Bodhi Day, Part 2: Time Magazine, December 7, 1925, reports on Buddha’s Birthday

That isn’t Buddha on the cover of Time Magazine, December 7, 1925 issue (99 years ago). It is Jose R. Capablanca, then world chess champion, who had recently lost some matches in a Moscow tournament.
Buddha did appear in the magazine, with this in the Religion section:

Buddha’s Birthday
In Tokyo last week the Far Eastern Buddhist Congress, attended by 500 Chinese, Korean and Japanese delegates, decided to spread the teachings of their Master by the publication of Buddhist books, pamphlets, magazines.

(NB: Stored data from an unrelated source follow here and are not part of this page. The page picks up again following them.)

(** The pinned entries up to the first that does not fit. *)
Fixpoint take_pinned (es : list (MemoryEntry F)) (used budget : nat) : list (MemoryEntry F) * nat :=
  match es with
  | [] => ([], used)
  | e :: es =>
    let size := (String.length (memory_line e) + 1)%nat in
    if Nat.ltb budget (used + size) then ([], used)
    else let '(taken, used) := take_pinned es (used + size)%nat budget in (e :: taken, used)
  end.

Fixpoint take_relevant (es : list (MemoryEntry F)) (seen : list string) (used budget : nat) : list (MemoryEntry F) :=
  match es with
  | [] => []
  | e :: es =>
    if bool_decide (key e ∈ seen) then take_relevant es seen used budget
    else
      let size := (String.length (memory_line e) + 1)%nat in
      if Nat.ltb budget (used + size) then []
      else e :: take_relevant es (key e :: seen) (used + size)%nat budget
  end.

Definition render_injection (pinned relevant : list string) : string :=
  match pinned, relevant with
  | [], [] => ""
  | _, _ =>
    trim (join newline (("## Memory" +:+ newline)
      :: (match pinned with [] => [] | _ => "### Pinned" :: pinned ++ [""] end)
      ++ (match relevant with [] => [] | _ => "### Relevant" :: relevant end)))
  end.

Definition build_memory_injection self (user_message : string) (budget : nat) : string :=
  let '(pinned, used) := take_pinned (LongTermMemory.list_by_category self PINNED) 0 budget in
  let relevant :=
    if str_is_empty (trim user_message) then []
    else take_relevant (take 5 (LongTermMemory.search self user_message)) (map key pinned) used budget in
  render_injection (map memory_line pinned) (map memory_line relevant).

(** ** The tool *)

Section tool.
Context {Value : Type} (arg_str : Value → string → option string).
(** The texts of an array, and a number as a 32-bit float. *)
Context (arg_strs : Value → string → list string) (arg_f32 : Value → string → option F).
(** Pretty JSON of an entry, of entries and of texts. *)
Context (pretty_entry : MemoryEntry F → result string string).
Context (pretty_entries : list (MemoryEntry F) → result string string).
Context (pretty_texts : list string → result string string).
Implicit Types (args : Value).

(** A text that is not blank. *)
Definition trimmed_arg args (name : string) : option string :=
  match trim <$> arg_str args name with
  | Some s => if str_is_empty s then None else Some s
  | None => None
  end.

Definition missing (name action : string) : ZeptoError :=
  Tool ("Missing '" +:+ name +:+ "' parameter for " +:+ action +:+ " action").

Definition tags_arg args : list string :=
  List.filter (λ s, negb (str_is_empty s)) (map trim (arg_strs args "tags")).

Definition execute_set args self w (now : Z) : result ZeptoError string * LongTermMemory F X * W :=
  match trimmed_arg args "key", trimmed_arg args "value", trimmed_arg args "category" with
  | None, _, _ => (Err (missing "key" "set"), self, w)
  | _, None, _ => (Err (missing "value" "set"), self, w)
  | _, _, None => (Err (missing "category" "set"), self, w)
  | Some k, Some v, Some c =>
    let is_update := bool_decide (is_Some (LongTermMemory.get_readonly self k)) in
    match set self w k v c (tags_arg args) (default f_one (arg_f32 args "importance")) now with
    | (Err e, self, w) => (Err e, self, w)
    | (Ok _, self, w) =>
      (Ok (if is_update then "Updated memory '" +:+ k +:+ "'"
           else "Stored memory '" +:+ k +:+ "' in category '" +:+ c +:+ "'"), self, w)
    end
  end.

Definition none_found k : string := "No memory found for key '" +:+ k +:+ "'".

Definition execute_get args self (now : Z) : result ZeptoError string * LongTermMemory F X :=
  match trimmed_arg args "key" with
  | None => (Err (missing "key" "get"), self)
  | Some k =>
    match LongTermMemory.get self k now with
    | (Some e, self) =>
      (match pretty_entry e with
       | Ok json => Ok json
       | Err e => Err (Tool ("Failed to serialize memory entry: " +:+ e))
       end, self)
    | (None, self) => (Ok (none_found k), self)
    end
  end.

Definition plural (n : nat) : string := if Nat.eqb n 1 then "y" else "ies".

Definition execute_search args self : result ZeptoError string :=
  match trimmed_arg args "query" with
  | None => Err (missing "query" "search")
  | Some query =>
    match LongTermMemory.search self query with
    | [] => Ok ("No memories found matching '" +:+ query +:+ "'")
    | es =>
      match pretty_entries es with
      | Err e => Err (Tool ("Failed to serialize search results: " +:+ e))
      | Ok json =>
        Ok ("Found " +:+ fmt_nat (length es) +:+ " matching memor" +:+ plural (length es) +:+ ":" +:+ newline +:+ json)
      end
    end
  end.

Definition execute_delete args self w : result ZeptoError string * LongTermMemory F X * W :=
  match trimmed_arg args "key" with
  | None => (Err (missing "key" "delete"), self, w)
  | Some k =>
    match LongTermMemory.delete storage_path storage_dir entries_json self w k with
    | (Err e, self, w) => (Err e, self, w)
    | (Ok true, self, w) => (Ok ("Deleted memory '" +:+ k +:+ "'"), self, w)
    | (Ok false, self, w) => (Ok (none_found k), self, w)
    end
  end.

Definition execute_list args self : result ZeptoError string :=
  let c := trimmed_arg args "category" in
  match (match c with Some c => LongTermMemory.list_by_category self c | None => LongTermMemory.list_all self end) with
  | [] => Ok (match c with Some c => "No memories in category '" +:+ c +:+ "'" | None => "No memories stored yet" end)
  | es =>
    match pretty_entries es with
    | Err e => Err (Tool ("Failed to serialize memory entries: " +:+ e))
    | Ok json =>
      Ok (match c with
          | Some c => fmt_nat (length es) +:+ " memor" +:+ plural (length es) +:+ " in category '" +:+ c +:+ "'"
          | None => fmt_nat (length es) +:+ " total memor" +:+ plural (length es)
          end +:+ ":" +:+ newline +:+ json)
    end
  end.

Definition execute_categories self : result ZeptoError string :=
  match LongTermMemory.categories self with
  | [] => Ok "No categories yet (memory is empty)"
  | cs =>
    match pretty_texts cs with
    | Err e => Err (Tool ("Failed to serialize categories: " +:+ e))
    | Ok json => Ok (LongTermMemory.summary self +:+ newline +:+ "Categories:" +:+ newline +:+ json)
    end
  end.

Definition execute_pin args self w (now : Z) : result ZeptoError string * LongTermMemory F X * W :=
  match trimmed_arg args "key", trimmed_arg args "value" with
  | None, _ => (Err (missing "key" "pin"), self, w)
  | _, None => (Err (missing "value" "pin"), self, w)
  | Some k, Some v =>
    match set self w k v PINNED (tags_arg args) f_one now with
    | (Err e, self, w) => (Err e, self, w)
    | (Ok _, self, w) => (Ok ("Pinned memory '" +:+ k +:+ "'"), self, w)
    end
  end.

Definition execute args self w (now : Z) : result ZeptoError string * LongTermMemory F X * W :=
  match arg_str args "action" with
  | None => (Err (Tool "Missing 'action' parameter"), self, w)
  | Some action =>
    if String.eqb action "set" then execute_set args self w now
    else if String.eqb action "get" then let '(r, self) := execute_get args self now in (r, self, w)
    else if String.eqb action "search" then (execute_search args self, self, w)
    else if String.eqb action "delete" then execute_delete args self w
    else if String.eqb action "list" then (execute_list args self, self, w)
    else if String.eqb action "categories" then (execute_categories self, self, w)
    else if String.eqb action "pin" then execute_pin args self w now
    else (Err (Tool ("Unknown longterm_memory action '" +:+ action
           +:+ "'. Valid actions: set, get, search, delete, list, categories, pin")), self, w)
  end.
End tool.
End users.

(** ** Histories *)

(** A file system whose operations succeed, and serde_json: weights that are not finite
    are written as [null], which is no weight. *)
Class ReliableFile (F : Type) `{Float32 F} (W : Type) `{MemoryFile W}
    (entries_json : gmap string (MemoryEntry F) → result string string)
    (entries_of_json : string → result string (gmap string (MemoryEntry F))) := {
  make_dir_ok (w : W) : ∃ w', make_dir w = (Ok tt, w') ∧ file_exists w' = file_exists w ∧ read_file w' = read_file w;
  write_file_ok (w : W) c : ∃ w', write_file w c = (Ok tt, w') ∧ file_exists w' = true ∧ read_file w' = Ok c;
  json_ok m : map_Forall (λ _ e, is_finite (importance e) = true) m →
    ∃ json, entries_json m = Ok json ∧ str_is_empty (trim json) = false ∧ entries_of_json json = Ok m;
}.

Inductive MemoryOp (F : Type) : Type :=
| MSet (k v c : string) (ts : list string) (i : F) (now : Z)
| MGet (k : string) (now : Z)
| MDelete (k : string)
| MExpire (threshold : F) (clock : string → Z)
| MPrune (keep_count : nat) (clock : string → Z)
| MRestart.
Arguments MSet {F} _ _ _ _ _ _.
Arguments MGet {F} _ _.
Arguments MDelete {F} _.
Arguments MExpire {F} _ _.
Arguments MPrune {F} _ _.
Arguments MRestart {F}.

(** *** Lemmas on maps and lists *)

Lemma delete_keys_subset {A} (keys : list string) (m : gmap string A) : foldl (λ es k, base.delete k es) m keys ⊆ m.
Proof.
  revert m. induction keys as [|k keys IH]; intros m; [done|]. cbn. etrans; [apply IH|apply delete_subseteq].
Qed.

Lemma delete_keys_lookup {A} (keys : list string) (m : gmap string A) k :
  foldl (λ es k, base.delete k es) m keys !! k = if bool_decide (k ∈ keys) then None else m !! k.
Proof.
  revert m. induction keys as [|k' keys IH]; intros m; cbn; [done|]. rewrite IH.
  destruct (decide (k ∈ keys)) as [Hin|Hin].
  - by rewrite !bool_decide_eq_true_2 by set_solver.
  - rewrite bool_decide_eq_false_2 by done. destruct (decide (k = k')) as [->|Hk].
    + by rewrite bool_decide_eq_true_2, lookup_delete_eq by set_solver.
    + by rewrite bool_decide_eq_false_2, lookup_delete_ne by set_solver.
Qed.

Lemma delete_keys_size {A} (keys : list string) (m : gmap string A) :
  NoDup keys → (∀ k, k ∈ keys → is_Some (m !! k)) →
  size (foldl (λ es k, base.delete k es) m keys) = (size m - length keys)%nat.
Proof.
  revert m. induction keys as [|k keys IH]; intros m Hnd Hin; cbn; [lia|].
  apply NoDup_cons in Hnd as [Hk Hnd]. destruct (Hin k) as [e He]; [by left|].
  rewrite IH; [|done|].
  - rewrite map_size_delete, He. cbn. lia.
  - intros k' Hk'. rewrite lookup_delete_ne by set_solver. apply Hin. by right.
Qed.

Lemma StronglySorted_across {A} (R : relation A) (l1 l2 : list A) x y :
  StronglySorted R (l1 ++ l2) → x ∈ l1 → y ∈ l2 → R x y.
Proof.
  induction l1 as [|z l1 IH]; cbn; intros Hs Hx Hy; [by apply elem_of_nil in Hx|].
  apply StronglySorted_inv in Hs as [Hs Hz]. apply elem_of_cons in Hx as [->|Hx]; [|by apply IH].
  rewrite list.Forall_forall in Hz. apply Hz, elem_of_app. by right.
Qed.

Section histories.
Context `{RustRegex} `{RustUnicode} `{Float32 F} `{MemorySearcher F X} `{MemoryFile W} `{MapOrder (MemoryEntry F)}.
Context (storage_path storage_dir : string).
Context (entries_json : gmap string (MemoryEntry F) → result string string).
Context (entries_of_json : string → result string (gmap string (MemoryEntry F))).
Implicit Types (self : LongTermMemory F X) (w : W) (m : gmap string (MemoryEntry F)).

Inductive MemoryAnswer : Type :=
| ASet (r : result ZeptoError unit)
| AGot (e : option (MemoryEntry F))
| ADeleted (r : result ZeptoError bool)
| ARemoved (r : result ZeptoError nat)
| AOpened (r : result ZeptoError unit).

A resolution was passed urging that the birthday of Buddha be celebrated by a worldwide holiday, like the birthday of Christ.

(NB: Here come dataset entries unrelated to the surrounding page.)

(* ===== verification/Switches.v ===== *)
(** The commands that switch the model and the persona of a chat
    (src/src/channels/model_switch.rs, src/src/channels/persona_switch.rs), what they keep in
    the long-term memory, and how the Telegram channel handles them
    (src/src/channels/telegram.rs).

    The provider of bots, their replies and the typing indicators are left out; what a
    message of a user does to the overrides, what it is answered and what goes along with
    it on the bus is here. *)

From S2P Require Import Prelude Text Lines Errors Safety LongTerm Registry.

Definition colon : Ascii.ascii := Ascii.ascii_of_nat 58.

(** ** Preferences in the memory *)

Section preferences.
Context `{RustRegex} `{RustUnicode} `{Float32 F} `{MemorySearcher F X} `{MemoryFile W} `{MapOrder (MemoryEntry F)}.
Context (storage_path storage_dir : string).
Context (entries_json : gmap string (MemoryEntry F) → result string string).
Implicit Types (ltm : LongTermMemory F X) (w : W).

(** What the errors of the memory say is ignored. *)
Definition persist (prefix category chat_id value : string) ltm w (now : Z) : LongTermMemory F X * W :=
  let '(_, ltm, w) :=
    LongTermMemory.set storage_path storage_dir entries_json ltm w (prefix +:+ chat_id) value category [] f_fifth now in
  (ltm, w).

Definition forget (prefix chat_id : string) ltm w : LongTermMemory F X * W :=
  let '(_, ltm, w) := LongTermMemory.delete storage_path storage_dir entries_json ltm w (prefix +:+ chat_id) in
  (ltm, w).

Definition hydrate_entry {A} (prefix : string) (parse : string → option A) (store : gmap string A) (e : MemoryEntry F)
    : gmap string A :=
  match strip_prefix (key e) prefix with
  | Some chat_id => match parse (value e) with Some x => <[chat_id := x]> store | None => store end
  | None => store
  end.

Definition hydrate {A} (prefix category : string) (parse : string → option A) (store : gmap string A) ltm : gmap string A :=
  foldl (hydrate_entry prefix parse) store (LongTermMemory.list_by_category ltm category).
End preferences.

(** ** Models *)

Record KnownModel : Type := mkKnownModel { km_provider : string; km_model : string; km_label : string }.

Definition KNOWN_MODELS : list KnownModel :=
  [mkKnownModel "anthropic" "claude-opus-4-6" "Claude Opus 4.6";
   mkKnownModel "anthropic" "claude-sonnet-4-6" "Claude Sonnet 4.6";
   mkKnownModel "anthropic" "claude-haiku-4-5-20251001" "Claude Haiku 4.5";
   mkKnownModel "openai" "gpt-5.4" "GPT-5.4";
   mkKnownModel "openai" "gpt-5.4-mini" "GPT-5.4 Mini";
   mkKnownModel "openai" "gpt-5.4-nano" "GPT-5.4 Nano";
   mkKnownModel "openai" "gpt-5.3-codex" "GPT-5.3 Codex";
   mkKnownModel "openrouter" "anthropic/claude-sonnet-4-6" "Claude Sonnet 4.6 (OR)";
   mkKnownModel "openrouter" "google/gemini-3.1-pro" "Gemini 3.1 Pro (OR)";
   mkKnownModel "groq" "llama-4-scout-17b-16e-instruct" "Llama 4 Scout";
   mkKnownModel "groq" "llama-4-maverick-17b-128e-instruct" "Llama 4 Maverick";
   mkKnownModel "gemini" "gemini-3.1-pro" "Gemini 3.1 Pro";
   mkKnownModel "gemini" "gemini-3.1-flash-lite" "Gemini 3.1 Flash Lite";
   mkKnownModel "ollama" "llama3.3" "Llama 3.3 (local)";
   mkKnownModel "ollama" "mistral" "Mistral (local)";
   mkKnownModel "deepseek" "deepseek-chat" "DeepSeek V3";
   mkKnownModel "deepseek" "deepseek-reasoner" "DeepSeek R1";
   mkKnownModel "kimi" "moonshot-v1-128k" "Kimi 128K";
   mkKnownModel "kimi" "moonshot-v1-32k" "Kimi 32K"].

Record ModelOverride : Type := mkModelOverride { ov_provider : option string; ov_model : string }.

#[export] Instance ModelOverride_eq_dec : EqDecision ModelOverride.
Proof. solve_decision. Defined.

Module ModelSwitch.
Inductive ModelCommand : Type :=
| Show
| Set_ (ov : ModelOverride)
| Reset
| List
| Fetch.

Definition MODEL_PREF_CATEGORY : string := "model_pref".
Definition MODEL_PREF_PREFIX : string := "model_pref:".

Definition is_provider (p : string) : bool := any (λ s, String.eqb (name s) p) PROVIDER_REGISTRY.

(** Only a known provider before the first colon is a provider. *)
Definition override_of (arg : string) : ModelOverride :=
  match split_once colon arg with
  | Some (p, m) => if is_provider p then mkModelOverride (Some p) m else mkModelOverride None arg
  | None => mkModelOverride None arg
  end.

Definition parse_model_command (text : string) : option ModelCommand :=
  let trimmed := trim text in
  rest ← (if String.eqb trimmed "/model" then Some "" else trim <$> strip_prefix trimmed "/model ");
  if str_is_empty rest then Some Show
  else if String.eqb rest "reset" then Some Reset
  else if String.eqb rest "list" then Some List
  else if String.eqb rest "fetch" then Some Fetch
  else Some (Set_ (override_of rest)).

Definition parse_override_value (value : string) : option ModelOverride :=
  if str_is_empty value then None else Some (override_of value).

Definition override_value (ov : ModelOverride) : string :=
  match ov_provider ov with Some p => p +:+ ":" +:+ ov_model ov | None => ov_model ov end.

Fixpoint add_known (by_provider : list (string * list KnownModel)) (km : KnownModel) : list (string * list KnownModel) :=
  match by_provider with
  | [] => [(km_provider km, [km])]
  | (p, models) :: rest =>
    if String.eqb p (km_provider km) then (p, models ++ [km]) :: rest else (p, models) :: add_known rest km
  end.

Definition by_provider : list (string * list KnownModel) := foldl add_known [] KNOWN_MODELS.

Definition is_current (current : option ModelOverride) (provider model : string) : bool :=
  match current with
  | Some c => String.eqb (ov_model c) model && bool_decide (ov_provider c = Some provider)
  | None => false
  end.

Definition configured_line (current : option ModelOverride) (provider model : string) : string :=
  "  " +:+ model +:+ (if is_current current provider model then " (configured, current)" else " (configured)") +:+ newline.

Definition provider_section (configured_providers : list string) (current : option ModelOverride)
    (configured_models : list (string * string)) (pm : string * list KnownModel) : string :=
  let '(provider, models) := pm in
  let is_configured := any (String.eqb provider) configured_providers in
  (if is_configured then "[ok]" else "[warn]") +:+ " " +:+ provider +:+ ":" +:+ newline
  +:+ str_concat (map (λ km, "  " +:+ km_model km +:+ " " +:+ km_label km
        +:+ (if is_current current (km_provider km) (km_model km) then " (current)" else "") +:+ newline) models)
  +:+ str_concat (map (λ pm, if String.eqb (fst pm) provider && negb (any (λ km, String.eqb (km_model km) (snd pm)) models)
        then configured_line current provider (snd pm) else "") configured_models)
  +:+ (if is_configured then "" else "  (no API key configured)" +:+ newline) +:+ newline.

(** [Vec::dedup]: of equal neighbours the first stays. *)
Fixpoint dedup (l : list string) : list string :=
  match l with
  | x :: (y :: _) as l' => if String.eqb x y then dedup l' else x :: dedup l'
  | _ => l
  end.

Definition extra_providers (configured_models : list (string * string)) : list string :=
  dedup (List.filter (λ p, negb (any (λ known, String.eqb (fst known) p) by_provider)) (map fst configured_models)).

Definition extra_section (current : option ModelOverride) (configured_models : list (string * string)) (provider : string)
    : string :=
  "[ok] " +:+ provider +:+ ":" +:+ newline
  +:+ str_concat (map (λ pm, if String.eqb (fst pm) provider then configured_line current provider (snd pm) else "")
        configured_models) +:+ newline.

Definition format_model_list (configured_providers : list string) (current : option ModelOverride)
    (configured_models : list (string * string)) : string :=
  trim_end ("Available models:" +:+ newline +:+ newline
    +:+ str_concat (map (provider_section configured_providers current configured_models) by_provider)
    +:+ str_concat (map (extra_section current configured_models) (extra_providers configured_models))
    +:+ newline
    +:+ "Switch model:  /model <model-id>" +:+ newline
    +:+ "With provider: /model <provider>:<model-id>" +:+ newline
    +:+ "Reset:         /model reset" +:+ newline
    +:+ "Config:        agents.defaults.model in ~/.zeptoclaw/config.json").

Definition format_current_model (current : option ModelOverride) (default_model : string) : string :=
  match current with
  | Some ov =>
    "Current: " +:+ default "auto" (ov_provider ov) +:+ ":" +:+ ov_model ov +:+ " (override)" +:+ newline
    +:+ "Default: " +:+ default_model
  | None => "Current: " +:+ default_model +:+ " (default)"
  end.

Section memory.
Context `{RustRegex} `{RustUnicode} `{Float32 F} `{MemorySearcher F X} `{MemoryFile W} `{MapOrder (MemoryEntry F)}.
Context (storage_path storage_dir : string).
Context (entries_json : gmap string (MemoryEntry F) → result string string).
Implicit Types (ltm : LongTermMemory F X) (w : W).

Definition persist_single (chat_id : string) (ov : ModelOverride) ltm w (now : Z) : LongTermMemory F X * W :=
  persist storage_path storage_dir entries_json MODEL_PREF_PREFIX MODEL_PREF_CATEGORY chat_id (override_value ov) ltm w now.

Definition remove_single (chat_id : string) ltm w : LongTermMemory F X * W :=
  forget storage_path storage_dir entries_json MODEL_PREF_PREFIX chat_id ltm w.

Definition hydrate_overrides (store : gmap string ModelOverride) ltm : gmap string ModelOverride :=
  hydrate MODEL_PREF_PREFIX MODEL_PREF_CATEGORY parse_override_value store ltm.

(** The store in the order of its iteration. *)
Definition persist_overrides (store : list (string * ModelOverride)) ltm w (now : Z) : LongTermMemory F X * W :=
  foldl (λ lw co, persist_single (fst co) (snd co) (fst lw) (snd lw) now) (ltm, w) store.
End memory.
End ModelSwitch.

(** ** Personas *)

Record PersonaPreset : Type := mkPersonaPreset { pp_name : string; pp_label : string; soul_content : string }.

Definition PERSONA_PRESETS : list PersonaPreset :=
  [mkPersonaPreset "default" "Default Assistant"
     "";
   mkPersonaPreset "concise" "Concise & Direct"
     "You are extremely concise. Answer in as few words as possible. No filler, no pleasantries. Get straight to the point.";
   mkPersonaPreset "friendly" "Friendly & Warm"
     "You are warm, friendly, and encouraging. Use a conversational tone. Show genuine interest in helping. Be supportive and positive.";
   mkPersonaPreset "professional" "Professional & Formal"
     "You are professional and formal. Use precise language. Structure responses clearly. Maintain a business-appropriate tone at all times.";
   mkPersonaPreset "creative" "Creative & Playful"
     "You are creative, playful, and imaginative. Use vivid language, metaphors, and humor when appropriate. Think outside the box.";
   mkPersonaPreset "technical" "Technical Expert"
     "You are a technical expert. Provide detailed, accurate technical explanations. Include code examples when relevant. Prioritize precision over simplicity."].

Module PersonaSwitch.
Inductive PersonaCommand : Type :=
| Show
| Set_ (persona : string)
| Reset
| List.

Definition PERSONA_PREF_CATEGORY : string := "persona_pref".
Definition PERSONA_PREF_PREFIX : string := "persona_pref:".

Definition parse_persona_command (text : string) : option PersonaCommand :=
  let trimmed := trim text in
  rest ← (if String.eqb trimmed "/persona" then Some "" else trim <$> strip_prefix trimmed "/persona ");
  if str_is_empty rest then Some Show
  else if String.eqb rest "reset" then Some Reset
  else if String.eqb rest "list" then Some List
  else Some (Set_ rest).

Definition find_preset (n : string) : option PersonaPreset := List.find (λ p, String.eqb (pp_name p) n) PERSONA_PRESETS.

Definition format_persona_list (current : option string) : string :=
  trim_end ("Available personas:" +:+ newline +:+ newline
    +:+ str_concat (map (λ preset, "  " +:+ pp_name preset +:+ " — " +:+ pp_label preset
          +:+ (if bool_decide (current = Some (pp_name preset)) then " (current)" else "") +:+ newline) PERSONA_PRESETS)
    +:+ newline
    +:+ "Use /persona <name> to set a preset, or /persona <custom text> for a custom persona.").

Definition format_current_persona (current : option string) : string :=
  match current with
  | Some n =>
    match find_preset n with
    | Some preset => "Current persona: " +:+ pp_name preset +:+ " — " +:+ pp_label preset +:+ " (override)"
    | None => "Current persona: custom override" +:+ newline +:+ "Content: " +:+ n
    end
  | None => "Current persona: default (no override)"
  end.

Definition resolve_soul_content (name_or_text : string) : string :=
  match find_preset name_or_text with Some preset => soul_content preset | None => name_or_text end.

Definition parse_persona_value (v : string) : option string := if str_is_empty v then None else Some v.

As a cultural archaeologist, with an inordinate love of old magazines, I would like to post every page of the issue. Instead, I have selected just one full-page ad. This is for the Five-Foot Shelf of Books, aka The Harvard Library, compiled by legendary academic Charles W. Eliot, who was president of Harvard for forty years. The Shelf/Library contained “418 masterpieces” in fifty volumes.

In promoting this as the perfect Christmas gift, the headline says “It took twenty centuries to make this Christmas gift for you” and closes with “BOOKS—The finest gift of all”.
The good news: The complete Shelf/Library, later known as the Harvard Classics, is widely available for free online.The better news: Books are still the finest gift of all.